# Dataset entries

(** No endpoint removes or rewrites a chat row: after a generation (for
    every number of pulls), after a posted message, the rows stored before
    are a prefix of the rows stored after; the reading endpoints leave the
    server as it was; the note endpoints leave the chat rows as they were. *)
Theorem chat_rows_are_only_appended w now clock pulls s :
  (∀ req, keeps_chat_rows s (serve w now clock pulls req s).2) ∧
  (∀ req, keeps_chat_rows s (post_generate_stream w now req s).2) ∧
  (∀ message, keeps_chat_rows s (create_new_chat_message now message s).2) ∧
  (∀ session_id, (get_session_chat_history session_id s).2 = s) ∧
  (∀ skip limit_, (read_notes skip limit_ s).2 = s) ∧
  (∀ note_id, (read_note note_id s).2 = s) ∧
  (∀ note,
     chat_history (db (create_new_note now note s).2) = chat_history (db s)) ∧
  (∀ note_id note,
     chat_history (db (update_existing_note note_id note s).2)
     = chat_history (db s)) ∧
  (∀ note_id,
     chat_history (db (delete_existing_note note_id s).2)
     = chat_history (db s)).
Proof.
  assert (∀ req, keeps_chat_rows s (generate_stream w now req s).2) as Hgen.
  { intros req. unfold generate_stream. rewrite generate_stream_try_run.
    destruct get_llm as [llm|e]; [|destruct (is_ValueError e)];
      by apply (keeps_chat_rows_app _ _ [stored now (db s) (user_message req)]). }
  split.
  { intros req. unfold serve, generate_stream. rewrite generate_stream_try_run.
    destruct get_llm as [llm|e].
    - destruct stream_response as [r s2] eqn:Hrun.
      apply stream_response_extends in Hrun as (rows & later & Hc & _ & _).
      cbn [snd db chat_history] in *.
      apply (keeps_chat_rows_app _ _
               ([stored now (db s) (user_message req)] ++ rows)).
      by rewrite Hc, (assoc_L (++)).
    - destruct (is_ValueError e);
        by apply (keeps_chat_rows_app _ _
                    [stored now (db s) (user_message req)]). }
  split.
  { intros req. unfold post_generate_stream.
    destruct (GenerateRequest.validate req); [apply Hgen | done]. }
  split.
  { intros message. rewrite create_new_chat_message_run.
    by apply (keeps_chat_rows_app _ _ [stored now (db s) message]). }
  split; [intros session_id; by rewrite get_session_chat_history_run|].
  split.
  { intros skip limit_.
    unfold read_notes, handler, mbind, M_bind, bind, get_db, lift.
    by destruct get_notes. }
  split; [intros note_id; rewrite read_note_run; by destruct get_note as [[]|]|].
  split; [intros note; by destruct note, s|].
  split.
  - intros note_id note. unfold update_existing_note, or_404.
    rewrite update_note_run. by destruct get_note as [[]|].
  - intros note_id. unfold delete_existing_note, or_404.
    rewrite delete_note_run. by destruct get_note as [[]|].
Qed.
End KeepsChatRows.

(** ** The provider adapter, in full *)

(** [get_llm] returns a model exactly when the provider is one of the
    three it knows, the credential variable of that provider is set to a
    non-empty string, and the constructor of the client class accepts the
    arguments; the model then has the client class of the provider, the
    key read from the environment, and the model name, temperature, token
    budget and streaming flag it was given, unchanged.  Otherwise it
    raises: a ValueError that names the tag for an unknown provider, a
    ValueError that names the variable for a credential that is unset or
    empty, and else the exception of the constructor. *)
Theorem get_llm_succeeds_iff_credential environ init provider model_name
    (temp : Q) (budget : Z) (flag : bool) :
  match get_llm environ init provider model_name temp budget flag with
  | Ok llm =>
      ∃ var,
        credential_variable provider = Some var ∧
        getenv environ var = Some (api_key llm) ∧
        api_key llm ≠ "" ∧
        client_for provider = Some (client llm) ∧
        model llm = model_name ∧
        temperature llm = temp ∧
        max_tokens llm = budget ∧
        streaming llm = flag ∧
        init llm = None
  | Raise e =>
      (credential_variable provider = None ∧
       e = ValueError ("Unsupported LLM provider: " +:+ provider)) ∨
      (∃ var,
         credential_variable provider = Some var ∧
         truthy (getenv environ var) = None ∧
         e = ValueError (var +:+ " environment variable not set.")) ∨
      (∃ var key c,
         credential_variable provider = Some var ∧
         getenv environ var = Some key ∧ key ≠ "" ∧
         client_for provider = Some c ∧
         init (mkChatModel c model_name temp budget flag key) = Some e)
  end.
Proof.
  unfold get_llm, credential_variable, client_for, construct.
  repeat destruct (decide (provider = _)); try (by left);
    (destruct (getenv environ _) as [key|] eqn:Henv; cbn [truthy];
     [destruct (decide (key = "")) as [->|Hkey]|]);
    try (right; left; eexists; split; [done|]; rewrite ?Henv; cbn [truthy];
         rewrite ?decide_True by done; done);
    (destruct (init _) as [err|] eqn:Hinit;
     [right; right; by eexists _, _, _ | by eexists]).
Qed.
(** X14.  What a run that returns has solved.  For a montage: each
    section from the first to the last that is among the z values of the
    stack, one at a time and in increasing order.  For a 3D solve: all
    the sections from the first to the last at once, whether they are in
    the stack or not.  For any other solve type: nothing.  Every solve
    made has returned. *)
Theorem run_solves_sections (W : RunWorld) (args : Args) (opts : RunOptions)
    (s s' : RunState) (t : list run_event) :
  run W args opts s = (t, s', Ok tt) ->
  let zvals := arange_from (first_section opts) (last_section opts + 1) in
  (forall zs calls,
      CallAssembleAndSolve zs calls ∈ t ->
      exists v, assemble_and_solve (solve_world W zs) args = (calls, Ok v)) /\
  if String.eqb (solve_type opts) "montage" then
    exists z_in_stack,
      get_z_values_for_stack W = Ok z_in_stack /\
      solved_sections t
      = map (fun z => [z]) (filter (fun z => z_in z z_in_stack = true) zvals)
  else if String.eqb (solve_type opts) "3D" then solved_sections t = [zvals]
  else solved_sections t = [].
Proof.
  intros Hrun zvals. unfold run in Hrun. fold zvals in Hrun.
  apply abind_inv in Hrun as [(t1 & s1 & conn & t2 & Hopen & Hrun & ->)|(e & _ & ?)];
    [|done].
  apply abind_inv in Hrun as [(t3 & s3 & [] & t4 & Hsolve & Hclose & ->)|(e & _ & ?)];
    [|done].
  destruct (open_output_spec _ _ _ _ _ _ Hopen) as (_ & Hnone1 & _ & Hno1 & _).
  destruct (solve_all_spec _ _ _ _ _ _ _ _ Hsolve) as (_ & _ & Hsolved).
  destruct (Hsolved eq_refl) as [Hret Hsched].
  assert (solved_sections t4 = [] /\
          forall zs calls, CallAssembleAndSolve zs calls ∉ t4) as [Hnone4 Hno4].
  { unfold close_output, acall, aret in Hclose.
    destruct conn; [|destruct (close_stack opts)];
      injection Hclose; intros; subst t4; (split; [done|]); intros zs calls Hin.
    - by apply elem_of_nil in Hin.
    - apply elem_of_cons in Hin as [?|Hin]; [done|]. by apply elem_of_nil in Hin.
    - by apply elem_of_nil in Hin. }
  split.
  - intros zs calls Hin.
    apply elem_of_app in Hin as [Hin|Hin]; [by apply Hno1 in Hin|].
    apply elem_of_app in Hin as [Hin|Hin]; [by apply Hret|by apply Hno4 in Hin].
  - rewrite !solved_sections_app, Hnone1, Hnone4, app_nil_r. exact Hsched.
Qed.

Lemma run_solves_sections_witness :
  exists t s',
    run quiet_run_world stack_args montage_options mongo_state
      = (t, s', Ok tt) /\
    solved_sections t = [[1]; [2]]%Z /\
    (forall zs calls,
        CallAssembleAndSolve zs calls ∈ t ->
        exists v,
          assemble_and_solve (solve_world quiet_run_world zs) stack_args
          = (calls, Ok v)) /\
    exists z_in_stack,
      get_z_values_for_stack quiet_run_world = Ok z_in_stack /\
      solved_sections t
      = map (fun z => [z])
          (filter (fun z => z_in z z_in_stack = true) (arange_from 1 (3 + 1))).
Proof.
  assert (exists t s',
             run quiet_run_world stack_args montage_options mongo_state
             = (t, s', Ok tt) /\
             solved_sections t = [[1]; [2]]%Z) as (t & s' & Hrun & Hsolved)
    by (eexists _, _; split; vm_compute; reflexivity).
  exists t, s'. split; [exact Hrun|]. split; [exact Hsolved|].
  exact (run_solves_sections quiet_run_world stack_args montage_options
           mongo_state s' t Hrun).
Defined.

(** X15.  The output stack is marked complete only as the last call
    of a run with stack output and the close option on, after every
    solve of the run has returned; the outcome of the run is then that
    of this call. *)
Theorem run_closes_stack_last (W : RunWorld) (args : Args) (opts : RunOptions)
    (s s' : RunState) (t : list run_event) (r : result unit) :
  run W args opts s = (t, s', r) ->
  CallSetStackState ∈ t ->
  output_mode args = "stack" /\ close_stack opts = true /\
  r = set_stack_state W /\
  (exists t0, t = t0 ++ [CallSetStackState] /\ CallSetStackState ∉ t0) /\
  forall zs calls,
    CallAssembleAndSolve zs calls ∈ t ->
    exists v, assemble_and_solve (solve_world W zs) args = (calls, Ok v).
Proof.
  intros Hrun Hin. unfold run in Hrun.
  apply abind_inv in Hrun as [(t1 & s1 & conn & t2 & Hopen & Hrun & ->)|(e & Hopen & ?)].
  2:{ by destruct (open_output_spec _ _ _ _ _ _ Hopen) as (_ & _ & ? & _). }
  destruct (open_output_spec _ _ _ _ _ _ Hopen) as (_ & _ & Hst1 & Hno1 & Hmode).
  apply abind_inv in Hrun as [(t3 & s3 & [] & t4 & Hsolve & Hclose & ->)|(e & Hsolve & ?)].
  2:{ destruct (solve_all_spec _ _ _ _ _ _ _ _ Hsolve) as (_ & Hst2 & _).
      apply elem_of_app in Hin as [?|?]; done. }
  destruct (solve_all_spec _ _ _ _ _ _ _ _ Hsolve) as (_ & Hst3 & Hsolved).
  destruct (Hsolved eq_refl) as [Hret _].
  unfold close_output, acall, aret in Hclose.
  destruct conn.
  { injection Hclose as <- _ _.
    apply elem_of_app in Hin as [?|Hin]; [done|].
    apply elem_of_app in Hin as [?|Hin]; [done|]. by apply elem_of_nil in Hin. }
  destruct (close_stack opts).
  2:{ injection Hclose as <- _ _.
      apply elem_of_app in Hin as [?|Hin]; [done|].
      apply elem_of_app in Hin as [?|Hin]; [done|]. by apply elem_of_nil in Hin. }
  injection Hclose as <- _ <-.
  split_and!; [by apply Hmode|done|done| |].
  - exists (t1 ++ t3). split; [by rewrite app_assoc|].
    intros Hin0. apply elem_of_app in Hin0 as [?|?]; done.
  - intros zs calls Hin1.
    apply elem_of_app in Hin1 as [Hin1|Hin1]; [by apply Hno1 in Hin1|].
    apply elem_of_app in Hin1 as [Hin1|Hin1]; [by apply Hret|].
    apply elem_of_cons in Hin1 as [?|Hin1]; [done|]. by apply elem_of_nil in Hin1.
Qed.

Lemma run_closes_stack_last_witness :
  exists t s' r,
    run quiet_run_world stack_args montage_options mongo_state = (t, s', r) /\
    output_mode stack_args = "stack" /\
    close_stack montage_options = true /\
    r = set_stack_state quiet_run_world /\
    (exists t0, t = t0 ++ [CallSetStackState] /\ CallSetStackState ∉ t0) /\
    forall zs calls,
      CallAssembleAndSolve zs calls ∈ t ->
      exists v,
        assemble_and_solve (solve_world quiet_run_world zs) stack_args
        = (calls, Ok v).
Proof.
  assert (exists t s' r,
             run quiet_run_world stack_args montage_options mongo_state
             = (t, s', r) /\
             last t = Some CallSetStackState) as (t & s' & r & Hrun & Hlast)
    by (eexists _, _, _; split; vm_compute; reflexivity).
  exists t, s', r. split; [exact Hrun|].
  apply (run_closes_stack_last quiet_run_world stack_args montage_options
           mongo_state s' t r Hrun).
  apply last_Some in Hlast as [t0 ->]. apply elem_of_app. right. left.
Defined.

(** X16.  [run] leaves the interface of the input stack as it found
    it, except when the connection made for a montage raises: the stack
    is then left with the interface [render]. *)
Theorem run_restores_db_interface (W : RunWorld) (args : Args)
    (opts : RunOptions) (s s' : RunState) (t : list run_event)
    (r : result unit) :
  run W args opts s = (t, s', r) ->
  input_db_interface s' = input_db_interface s \/
  solve_type opts = "montage" /\ input_db_interface s' = "render" /\
  exists e, connect_input W "render" = Raise e /\ r = Raise e.
Proof.
  intros Hrun. unfold run in Hrun.
  apply abind_inv in Hrun as [(t1 & s1 & conn & t2 & Hopen & Hrun & ->)|(e & Hopen & ?)].
  2:{ left. by destruct (open_output_spec _ _ _ _ _ _ Hopen) as (-> & _). }
  destruct (open_output_spec _ _ _ _ _ _ Hopen) as (-> & _).
  apply abind_inv in Hrun as [(t3 & s3 & [] & t4 & Hsolve & Hclose & ->)|(e & Hsolve & ->)].
  - destruct (solve_all_spec _ _ _ _ _ _ _ _ Hsolve) as ([Hdb|(_ & _ & e & _ & ?)] & _);
      [|done].
    left. rewrite <- Hdb.
    unfold close_output, acall, aret in Hclose.
    by destruct conn; [|destruct (close_stack opts)]; injection Hclose as _ <- _.
  - by destruct (solve_all_spec _ _ _ _ _ _ _ _ Hsolve) as (? & _).
Qed.

Lemma run_restores_db_interface_witness :
  (exists t s' r,
      run quiet_run_world stack_args montage_options mongo_state
        = (t, s', r) /\
      input_db_interface s' = "mongo") /\
  (exists t s' r,
      run offline_run_world stack_args montage_options mongo_state
        = (t, s', r) /\
      input_db_interface s' = "render").
Proof.
  split.
  - assert (exists t s' r,
               run quiet_run_world stack_args montage_options mongo_state
               = (t, s', r) /\ r = Ok tt) as (t & s' & r & Hrun & Hr)
      by (eexists _, _, _; split; vm_compute; reflexivity).
    exists t, s', r. split; [exact Hrun|].
    destruct (run_restores_db_interface quiet_run_world stack_args
                montage_options mongo_state s' t r Hrun)
      as [Hdb|(_ & _ & e & Hconn & _)]; [exact Hdb|discriminate Hconn].
  - assert (exists t s' r,
               run offline_run_world stack_args montage_options mongo_state
               = (t, s', r) /\ input_db_interface s' <> "mongo")
      as (t & s' & r & Hrun & Hs')
      by (eexists _, _, _; split; vm_compute; [reflexivity|discriminate]).
    exists t, s', r. split; [exact Hrun|].
    destruct (run_restores_db_interface offline_run_world stack_args
                montage_options mongo_state s' t r Hrun)
      as [Hdb|(_ & Hdb & _)]; [by destruct Hs'|exact Hdb].
Defined.

(** ** The transforms of a solved file *)

Lemma transforms_name_inj : Inj (=) (=) transforms_name.
Proof.
  intros j k Hjk. unfold transforms_name in Hjk.
  apply (inj (String.append "transforms_")) in Hjk.
  by apply (inj pretty) in Hjk.
Qed.

(** The names up to [n] cannot all be datasets of a file with fewer
    than [n] datasets. *)
Lemma transforms_names_bound {Dataset : Type} (f : gmap string Dataset)
    (n : nat) :
  (forall k, k < n -> is_Some (f !! transforms_name k)) -> n <= size f.
Proof.
  intros Hall.
  assert (list_to_set (map transforms_name (seq 0 n)) ⊆ dom f) as Hsub.
  { intros x Hx. apply elem_of_list_to_set, list_elem_of_fmap in Hx
      as (k & -> & Hk).
    apply elem_of_dom, Hall. apply elem_of_seq in Hk. lia. }
  apply subseteq_size in Hsub.
  rewrite size_dom, size_list_to_set in Hsub.
  - by rewrite length_map, length_seq in Hsub.
  - apply (NoDup_fmap_2 _), NoDup_seq.
Qed.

# Your goal
Copy out each line from the preceding entries that mentions the word "Hmode".

# Output for this exercise
  destruct (open_output_spec _ _ _ _ _ _ Hopen) as (_ & _ & Hst1 & Hno1 & Hmode).
  split_and!; [by apply Hmode|done|done| |].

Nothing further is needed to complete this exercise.